In this evolving cloud landscape, having robust analytics is no longer just an advantage—it’s essential. FinOps practitioners need advanced tools to track spending in real time, integrate IoT data streams, and even forecast the financial impact of AI models. With ICPs, cost management becomes more than just tracking how much a company is spending; it’s about linking that spend to business outcomes and ensuring that every dollar invested translates into measurable value.

For example, a manufacturing company using an ICP might want to know not just how much they are spending on cloud infrastructure but how that expenditure impacts their production efficiency or supply chain management. FinOps practitioners need to be equipped with tools that can deliver these insights, enabling them to align cloud spend with business outcomes more closely.

Navigating the ICP Ecosystem

To stay ahead, FinOps professionals must familiarize themselves with the emerging ICP ecosystem.
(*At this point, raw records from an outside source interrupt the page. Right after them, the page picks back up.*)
(* ===== verification/OutputQueue.v ===== *)
(** * The output of a client is a queue of bytes

    The static buffer, the list of nodes and the number of bytes already sent
    make one queue, [queue].  The functions of [ClientOutput] append to its end
    and the write handler takes from its front, in pieces of any size; nothing is
    lost, repeated or reordered, and whatever is in the queue is scheduled to be
    written. *)
From Stdlib Require Import Ascii String ZArith Lia.
From stdpp Require Import base numbers list strings.
From S2P Require Import Prelude Sds SdsText ClientOutput.
Open Scope Z_scope.

Create HintDb adds.

(** ** The queue *)

(** The bytes of the nodes; [g] gives those of the nodes not filled in yet. *)
Definition node_bytes (g : nat -> bytes) (n : nat * option bytes) : bytes := default (g n.1) n.2.
Definition flat (g : nat -> bytes) (l : list (nat * option bytes)) : bytes := l ≫= node_bytes g.
Definition queue_with (g : nat -> bytes) (c : oclient) : bytes := drop (sentlen c) (buf c ++ flat g (reply c)).
Arguments flat : simpl never.
Arguments queue_with : simpl never.
Definition no_bytes (id : nat) : bytes := [].
Definition queue (c : oclient) : bytes := queue_with no_bytes c.

(** Every announced length was filled in. *)
Definition filled (c : oclient) : Prop := Forall (fun n => n.2 <> None) (reply c).

Definition sent_ok (c : oclient) : Prop :=
  sentlen c = 0%nat \/ (sentlen c < length (buf c))%nat \/
  (exists id h l, buf c = [] /\ reply c = (id, Some h) :: l /\ (sentlen c < length h)%nat).

Record o_ok (c : oclient) : Prop := {
  o_buf : bufpos c <= PROTO_REPLY_CHUNK_BYTES;
  o_total : reply_bytes c = Z.of_nat (length (flat no_bytes (reply c)));
  o_sent : sent_ok c;
  o_ids : NoDup (reply c).*1;
  o_next : Forall (fun n => n.1 < next_node c)%nat (reply c)
}.

(** Something to send is scheduled to be sent. *)
Definition scheduled (c : oclient) : Prop :=
  clientHasPendingReplies c = true -> o_online (oflags_of c) = true -> pending_write c || handler c = true.

Lemma nodes_app g l k : flat g (l ++ k) = flat g l ++ flat g k.
Proof. apply bind_app. Qed.
Lemma flat_nil g : flat g [] = [].
Proof. done. Qed.
Lemma flat_cons g n l : flat g (n :: l) = node_bytes g n ++ flat g l.
Proof. done. Qed.

Lemma sent_le g c : sent_ok c -> (sentlen c <= length (buf c ++ flat g (reply c)))%nat.
Proof.
  rewrite length_app. intros [->|[H|(id & h & l & Hb & Hr & Hl)]]; [lia|lia|].
  rewrite Hr, flat_cons. cbn. rewrite length_app. lia.
Qed.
It’s no longer sufficient to just know AWS, Google Cloud, or Azure. Practitioners need to dive deeper into platforms specific to their industries, understanding how they structure their costs and what tools are required to manage them effectively. For example, a FinOps professional in the automotive sector may need to understand how GE’s Predix integrates IoT data from connected vehicles, while one in healthcare may need to learn about platforms designed for regulatory compliance.

The Future of FinOps

As businesses continue to adopt ICPs, the role of FinOps is expanding. It’s no longer just about managing cloud spend—it’s about managing broader business outcomes. The better FinOps practitioners get at aligning cloud costs with the value these platforms deliver, the more indispensable they will become to their organizations.
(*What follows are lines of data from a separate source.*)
(* ===== verification/Link.v ===== *)
(** * A link as a state machine

    One server broadcasts, its event loop writes what the socket takes, the other
    server reads what has arrived: each is a step, in any order.  In every
    reachable state the receiver has run a prefix of what was broadcast, and
    from every reachable state the rest can be delivered. *)
From Stdlib Require Import Ascii String ZArith Lia.
From stdpp Require Import base numbers list strings relations.
From S2P Require Import Prelude Sds SdsText ClientInput ClientStream ClientOutput OutputQueue Wire.
Open Scope Z_scope.

Section Link.
Context {S : Type} (good : list sds -> Prop) (processCommand : list sds -> cflags -> S -> presult * S) (paused : S -> bool).
Context `{Hcalm : !CalmServer good processCommand paused}.
(** The requests around a command in another database are of the kind the
    receiver takes. *)
Context (Hgood : forall sel dictid argv, good argv -> Forall good (requests sel dictid argv)).
Context (limits : client_type -> clientBufferLimitsConfig) (over_memory : bool) (unixtime : Z).
Context (maxbulk maxbuf : Z) (Hmin : 16 <= maxbulk) (Hmax : maxbulk + 2 <= INT_MAX).
Context (Hbuf : PROTO_INLINE_MAX_SIZE <= maxbuf) (Hbuf' : maxbulk + 2 <= maxbuf).

(** The sender's client, the database its last message was for, the bytes under
    way, the receiver's client and state, the requests sent so far and the
    broadcasts they come from. *)
Record net := mkNet {
  n_out : oclient; n_seldb : Z; n_chan : bytes; n_in : qclient; n_state : S; n_sent : list (list sds);
  n_log : list (Z * list sds)
}.

Inductive step : net -> net -> Prop :=
  | S_broadcast o sel ch i s sent log dictid argv o' :
      in_int dictid -> cmd_ok maxbulk argv -> good argv ->
      reply_bytes o + Z.of_nat (length (message sel dictid argv)) < BYTES_LIMIT ->
      replicationBroadcast limits unixtime [o] sel dictid argv = Some ([o'], dictid) ->
      step (mkNet o sel ch i s sent log) (mkNet o' dictid ch i s (sent ++ requests sel dictid argv) (log ++ [(dictid, argv)]))
  | S_pending o sel ch i s sent log ws b o' :
      pending_write o = true -> (W_error ∉ ws) ->
      handleClientWithPendingWrites over_memory true ws o = Done (true, b) o' ->
      step (mkNet o sel ch i s sent log) (mkNet o' sel (ch ++ b) i s sent log)
  | S_event o sel ch i s sent log ws b o' :
      handler o = true -> (W_error ∉ ws) ->
      sendReplyToClient over_memory ws o = Done (true, b) o' ->
      step (mkNet o sel ch i s sent log) (mkNet o' sel (ch ++ b) i s sent log)
  | S_read o sel ch i s sent log n i' fed s' :
      let b := take (Nat.min n (Z.to_nat (readlen i))) ch in
      b <> [] ->
      readQueryFromClient processCommand paused maxbulk maxbuf unixtime (N_data b) i s = Done (Some i', fed) s' ->
      step (mkNet o sel ch i s sent log) (mkNet o sel (drop (length b) ch) i' s' sent log).

(** A new link, on which the greeting may already be queued. *)
Definition fresh_link (s0 : S) (n : net) : Prop :=
  link_ok (n_out n) /\ queue (n_out n) = (n_sent n ≫= enc_cmd) /\ Forall (cmd_ok maxbulk) (n_sent n) /\ Forall good (n_sent n) /\
  n_chan n = [] /\ n_in n = createClient /\ n_state n = s0 /\ n_log n = [].

(** What holds of every reachable state. *)
Definition link_inv (s0 : S) (n : net) : Prop :=
  link_ok (n_out n) /\
  exists ran todo, n_sent n = ran ++ todo /\
    run_all processCommand ran (no_flags, s0) = (flags (n_in n), n_state n) /\ calm (flags (n_in n)) /\
    errs (n_in n) = [] /\ Forall (cmd_ok maxbulk) todo /\ Forall good todo /\ small (n_in n) 0 /\
    expects (n_in n) (n_chan n ++ queue (n_out n)) todo /\
    (n_chan n ++ queue (n_out n) = [] -> todo = [] /\ querybuf (n_in n) = []).

Lemma expects_extend c F cmds more : expects c F cmds -> expects c (F ++ (more ≫= enc_cmd)) (cmds ++ more).
Proof.
  intros [? Hr Hm Hb Ha Hs|read todo cmds' Hr Ht Hm Ha Hw].
  - apply E_idle; try done. by rewrite app_assoc, Hs, bind_app.
  - apply (E_args _ _ read todo (cmds' ++ more)); try done. rewrite bind_app.
    destruct Hw as [? Hb Hs|? ? Hb Hbig Hs]; [apply A_header|apply A_inside]; try done; rewrite app_assoc, Hs; by rewrite <- !app_assoc.
Qed.

Lemma requests_ok sel dictid argv : in_int dictid -> cmd_ok maxbulk argv -> Forall (cmd_ok maxbulk) (requests sel dictid argv).
Proof using Hmin.
  intros Hd Hc. assert (forall l : list sds, l <> [] -> (length l <= 16)%nat -> Forall (fun a => slen a <= 16)%nat l -> cmd_ok maxbulk l) as Hs.
  { intros l Hne Hl Hf. split_and!; [done|unfold MAX_MULTIBULK; lia|]. eapply Forall_impl; [exact Hf|]. unfold arg_ok. cbn. lia. }
  assert (slen (sdsfromlonglong dictid) <= 16)%nat as Hz.
  { unfold slen, sdsfromlonglong. rewrite chars_of_chars. pose proof (int_length dictid Hd). lia. }
  unfold requests. destruct (negb _); [|by apply Forall_singleton].
  apply Forall_cons_2; [|apply Forall_cons_2; [|apply Forall_cons_2; [done|apply Forall_singleton]]]; apply Hs; try done; try (cbn; lia);
    repeat (apply Forall_cons_2; [done || (cbn; lia)|]); apply Forall_nil_2.
Qed.
Lemma message_nonempty sel dictid argv : message sel dictid argv <> [].
Proof. unfold message, requests. by destruct (negb _). Qed.

Lemma fresh_link_inv s0 n : fresh_link s0 n -> link_inv s0 n.
Proof.
  intros (Hl & Hq & Hok & Hgd & Hch & Hi & Hs & _). split; [done|]. exists [], (n_sent n). rewrite Hi, Hs, Hch, Hq. cbn [app].
  split_and!; try done; [by left|apply E_idle; auto|]. intros H. split; [|done]. by destruct (n_sent n).
Qed.

(** A write moves bytes from the queue to the channel. *)
Lemma write_inv s0 o sel ch i s sent log b o' :
  link_inv s0 (mkNet o sel ch i s sent log) -> queue o = b ++ queue o' -> o_ok o' -> filled o' -> oflags_of o' = oflags_of o -> scheduled o' ->
  link_inv s0 (mkNet o' sel (ch ++ b) i s sent log).
Proof.
  intros [[Hok Hw Hfi Hsc] (ran & todo & Hrest)] Hq Hok' Hfi' Hf Hsc'. cbn in *. split.
  - split; [done| |done|done]. cbn in *. by rewrite Hf.
  - exists ran, todo. cbn. rewrite <- app_assoc, <- Hq. done.
Qed.

Lemma step_inv s0 n n' : step n n' -> link_inv s0 n -> link_inv s0 n'.
Proof using Hcalm Hgood Hmin Hmax Hbuf Hbuf'.
  intros Hst Hinv. destruct Hst as [o sel ch i s sent log dictid argv o' Hd Hc Hga Hr Hbc|o sel ch i s sent log ws b o' Hp He Hw|
    o sel ch i s sent log ws b o' Hh He Hw|o sel ch i s sent log k i' fed s' b Hb Hrd].
  - destruct Hinv as [Hl (ran & todo & Hsent & Hrun & Hca & Her & Hok & Hgd & Hsm & Hex & _)]. cbn [n_out n_seldb n_chan n_in n_state n_sent n_log] in *.
    destruct Hc as (Hne & Hlen & Hall) eqn:Ec. destruct (broadcast_spec limits unixtime [o] sel dictid argv) as (rs & Hrs & Hf2); try done.
    + by apply Forall_singleton.
    + unfold MAX_MULTIBULK, LLONG_MAX in *. lia.
    + eapply Forall_impl; [done|]. intros a Ha. unfold arg_ok, INT_MAX, LLONG_MAX in *. lia.
    + by apply Forall_singleton.
    + rewrite Hbc in Hrs. injection Hrs as <-. apply Forall2_cons_1 in Hf2 as [Hso _]. destruct Hso as (Hq & Hl' & _ & _).
      split; [done|]. exists ran, (todo ++ requests sel dictid argv). cbn [n_out n_seldb n_chan n_in n_state n_sent n_log].
      rewrite Hq. split_and!; try done.
      * by rewrite Hsent, app_assoc.
      * apply Forall_app. split; [done|]. by apply requests_ok.
      * apply Forall_app. split; [done|]. by apply Hgood.
      * rewrite app_assoc. by apply expects_extend.
      * intros H. exfalso. rewrite app_assoc in H. apply app_eq_nil in H as [_ H]. by apply (message_nonempty sel dictid argv).
  - destruct (pending_scheduled over_memory ws o) as (al & out & c' & Hw' & Hq & Hok & Hfi & Hf & Hs & _); [apply Hinv|apply Hinv|].
    rewrite Hw in Hw'. injection Hw' as <- <- <-. by apply (write_inv s0 o sel ch i s sent log b o'); auto.
  - destruct (handler_scheduled over_memory ws o) as (al & out & c' & Hw' & Hq & Hok & Hfi & Hf & Hs & _); [apply Hinv|apply Hinv|done|].
    rewrite Hw in Hw'. injection Hw' as <- <- <-. by apply (write_inv s0 o sel ch i s sent log b o').
  - destruct Hinv as [Hl (ran & todo & Hsent & Hrun & Hca & Her & Hok & Hgd & Hsm & Hex & _)]. cbn [n_out n_seldb n_chan n_in n_state n_sent n_log] in *.
    pose proof (readlen_pos i Hsm) as Hrl. assert (ch = b ++ drop (length b) ch) as Hch.
    { unfold b. rewrite length_take. rewrite <- (take_drop (Nat.min k (Z.to_nat (readlen i))) ch) at 1. f_equal.
      destruct (Nat.le_gt_cases (Nat.min k (Z.to_nat (readlen i))) (length ch)); [f_equal; lia|]. by rewrite !drop_ge by lia. }
    rewrite Hch, <- app_assoc in Hex.
    destruct (read_spec good processCommand paused maxbulk maxbuf unixtime Hmax Hbuf Hbuf' i s b (drop (length b) ch ++ queue o) todo) as
      (c' & s1 & ran1 & todo1 & Hrd' & -> & Hrun1 & Hca1 & Hex1 & Hsm1 & Hend1 & Her1); try done.
    { unfold b. rewrite length_take. lia. }
    rewrite Hrd in Hrd'. injection Hrd' as -> -> ->. split; [done|]. exists (ran ++ ran1), todo1. cbn.
    apply Forall_app in Hok as [_ Hok]. apply Forall_app in Hgd as [_ Hgd]. split_and!; try done.
    + by rewrite Hsent, app_assoc.
    + unfold run_all in *. by rewrite foldl_app, Hrun, Hrun1.
    + congruence.
Qed.

Lemma reachable_inv s0 n0 n : fresh_link s0 n0 -> rtc step n0 n -> link_inv s0 n.
Proof using Hcalm Hgood Hmin Hmax Hbuf Hbuf'.
  intros Hf Hr. assert (link_inv s0 n0) as Hi by (by apply fresh_link_inv). clear Hf. induction Hr as [|n1 n2 n3 Hs _ IH]; [done|].
  apply IH. by eapply step_inv.
Qed.

(** The requests are those of the broadcasts. *)
Lemma log_inv n0 n :
  n_log n0 = [] -> rtc step n0 n ->
  n_sent n = n_sent n0 ++ chain (n_seldb n0) (n_log n) /\ n_seldb n = last_db (n_seldb n0) (n_log n) /\
  Forall (fun b => in_int b.1 /\ cmd_ok maxbulk b.2) (n_log n).
Proof.
  intros Hl Hr. pattern n. eapply rtc_ind_r; [by rewrite Hl, app_nil_r| |exact Hr].
  intros n1 n2 _ Hs (Hsent & Hsel & Hall).
  destruct Hs as [o sel ch i s sent log dictid argv o' Hd Hc _ _ _| | |]; cbn [n_sent n_seldb n_log] in *; try done.
  rewrite chain_snoc, Hsent, <- Hsel, app_assoc. split_and!; [done| |].
  - unfold last_db. by rewrite foldl_app.
  - apply Forall_app. split; [done|]. by apply Forall_singleton.
Qed.

(** ** Delivery *)

(** When nothing is under way, everything sent was run. *)
Lemma inv_quiet s0 n :
  link_inv s0 n -> n_chan n = [] -> queue (n_out n) = [] ->
  run_all processCommand (n_sent n) (no_flags, s0) = (flags (n_in n), n_state n) /\ querybuf (n_in n) = [].
Proof.
  intros [_ (ran & todo & Hs & Hrun & _ & _ & _ & _ & _ & _ & Hend)] Hc Hq. rewrite Hc, Hq in Hend.
  destruct (Hend eq_refl) as [-> Hb]. by rewrite Hs, app_nil_r.
Qed.

Lemma queue_pending c : queue c <> [] -> clientHasPendingReplies c = true.
Proof. intros Hq. destruct (clientHasPendingReplies c) eqn:E; [done|]. by destruct (Hq (no_replies_queue no_bytes c E)). Qed.

(** A step that takes a byte from the queue to the channel. *)
Lemma write_possible s0 n :
  link_inv s0 n -> queue (n_out n) <> [] ->
  exists n', step n n' /\ n_sent n' = n_sent n /\ n_log n' = n_log n /\
    (2 * length (queue (n_out n')) + length (n_chan n') < 2 * length (queue (n_out n)) + length (n_chan n))%nat.
Proof.
  destruct n as [o sel ch i s sent log]. cbn. intros [[Hok [Hw Hon] Hfi Hsc] _] Hq. cbn [n_out] in *.
  assert (forall b o', queue o = b ++ queue o' -> b <> [] ->
    (2 * length (queue o') + length (ch ++ b) < 2 * length (queue o) + length ch)%nat) as Hlt.
  { intros b o' -> Hb. rewrite !length_app. assert (length b <> 0%nat) by (by destruct b). lia. }
  assert (o_close_after (oflags_of o) = false) as Hcl by apply Hw.
  assert (W_error ∉ [W_bytes 1]) as Hne by (by rewrite list_elem_of_singleton).
  specialize (Hsc (queue_pending o Hq) Hon). destruct (pending_write o) eqn:Ep.
  - destruct (pending_scheduled over_memory [W_bytes 1] o Hok Hfi) as (al & b & o' & Hh & Hqb & _ & _ & _ & _ & Hpr & Hal).
    rewrite (Hal Hne Hcl) in Hh. eexists. split; [by eapply S_pending|]. split; [done|]. split; [done|]. apply Hlt; [done|]. by apply (Hpr 0%nat []).
  - destruct (handler_scheduled over_memory [W_bytes 1] o Hok Hfi Hsc) as (al & b & o' & Hh & Hqb & _ & _ & _ & _ & Hpr & Hal).
    rewrite (Hal Hne Hcl) in Hh. eexists. split; [by eapply S_event|]. split; [done|]. split; [done|]. apply Hlt; [done|]. by apply (Hpr 0%nat []).
Qed.

(** A step that reads what is in the channel. *)
Lemma read_possible s0 n :
  link_inv s0 n -> n_chan n <> [] ->
  exists n', step n n' /\ n_sent n' = n_sent n /\ n_log n' = n_log n /\
    (2 * length (queue (n_out n')) + length (n_chan n') < 2 * length (queue (n_out n)) + length (n_chan n))%nat.
Proof using Hcalm Hmax Hbuf Hbuf'.
  destruct n as [o sel ch i s sent log]. intros [Hl (ran & todo & Hsent & Hrun & Hca & Her & Hok & Hgd & Hsm & Hex & _)] Hch.
  cbn [n_out n_seldb n_chan n_in n_state n_sent n_log] in *. pose proof (readlen_pos i Hsm) as Hrl.
  destruct ch as [|x ch]; [done|]. set (b := take (Nat.min 1 (Z.to_nat (readlen i))) (x :: ch)).
  assert (b = [x]) as Hb by (unfold b; by replace (Nat.min 1 (Z.to_nat (readlen i))) with 1%nat by lia).
  destruct (read_spec good processCommand paused maxbulk maxbuf unixtime Hmax Hbuf Hbuf' i s b (ch ++ queue o) todo) as
    (i' & s' & ran1 & todo1 & Hrd & _); try done; [by rewrite Hb|rewrite Hb; cbn; lia|].
  eexists. split; [apply (S_read o sel (x :: ch) i s sent log 1%nat i' [] s'); [by fold b; rewrite Hb|by fold b]|]. split; [done|]. split; [done|].
  cbn [n_out n_chan]. fold b. rewrite Hb. cbn [length drop]. rewrite drop_0. lia.
Qed.

Lemma delivery s0 n :
  link_inv s0 n -> exists n', rtc step n n' /\ n_sent n' = n_sent n /\ n_log n' = n_log n /\ n_chan n' = [] /\ queue (n_out n') = [] /\ link_inv s0 n'.
Proof using Hcalm Hgood Hmin Hmax Hbuf Hbuf'.
  remember (2 * length (queue (n_out n)) + length (n_chan n))%nat as k eqn:Hk. revert n Hk.
  induction (lt_wf k) as [k _ IH]. intros n -> Hinv.
  assert (forall n1, step n n1 -> n_sent n1 = n_sent n -> n_log n1 = n_log n ->
    (2 * length (queue (n_out n1)) + length (n_chan n1) < 2 * length (queue (n_out n)) + length (n_chan n))%nat ->
    exists n', rtc step n n' /\ n_sent n' = n_sent n /\ n_log n' = n_log n /\ n_chan n' = [] /\ queue (n_out n') = [] /\ link_inv s0 n') as Hgo.
  { intros n1 Hs He Hg Hlt. destruct (IH _ Hlt n1 eq_refl) as (n' & Hr & He' & Hg' & Hrest); [by eapply step_inv|].
    exists n'. split; [by eapply rtc_l|]. split; [congruence|]. split; [congruence|done]. }
  destruct (decide (queue (n_out n) = [])) as [Hq|Hq].
  - destruct (decide (n_chan n = [])) as [Hc|Hc]; [by exists n|].
    destruct (read_possible s0 n Hinv Hc) as (n1 & Hs & He & Hg & Hlt). by apply (Hgo n1).
  - destruct (write_possible s0 n Hinv Hq) as (n1 & Hs & He & Hg & Hlt). by apply (Hgo n1).
Qed.
End Link.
In a future dominated by industry-specific cloud platforms, FinOps professionals who adapt to the growing complexity will thrive, while those who resist change risk falling behind. This is not just a transformation in cloud technology; it’s a transformation in how businesses operate, and FinOps will be at the heart of it.

Conclusion

The shift toward Industrial Cloud Platforms is reshaping the way businesses consume cloud services. For FinOps practitioners, this change presents new challenges and opportunities. Managing costs for highly specialized platforms requires a deeper understanding of pricing models, the adoption of sophisticated tools, and a proactive approach to aligning cloud investments with business value. As ICPs continue to grow in prominence, FinOps professionals must evolve alongside them, developing the skills and strategies necessary to thrive in this new cloud landscape.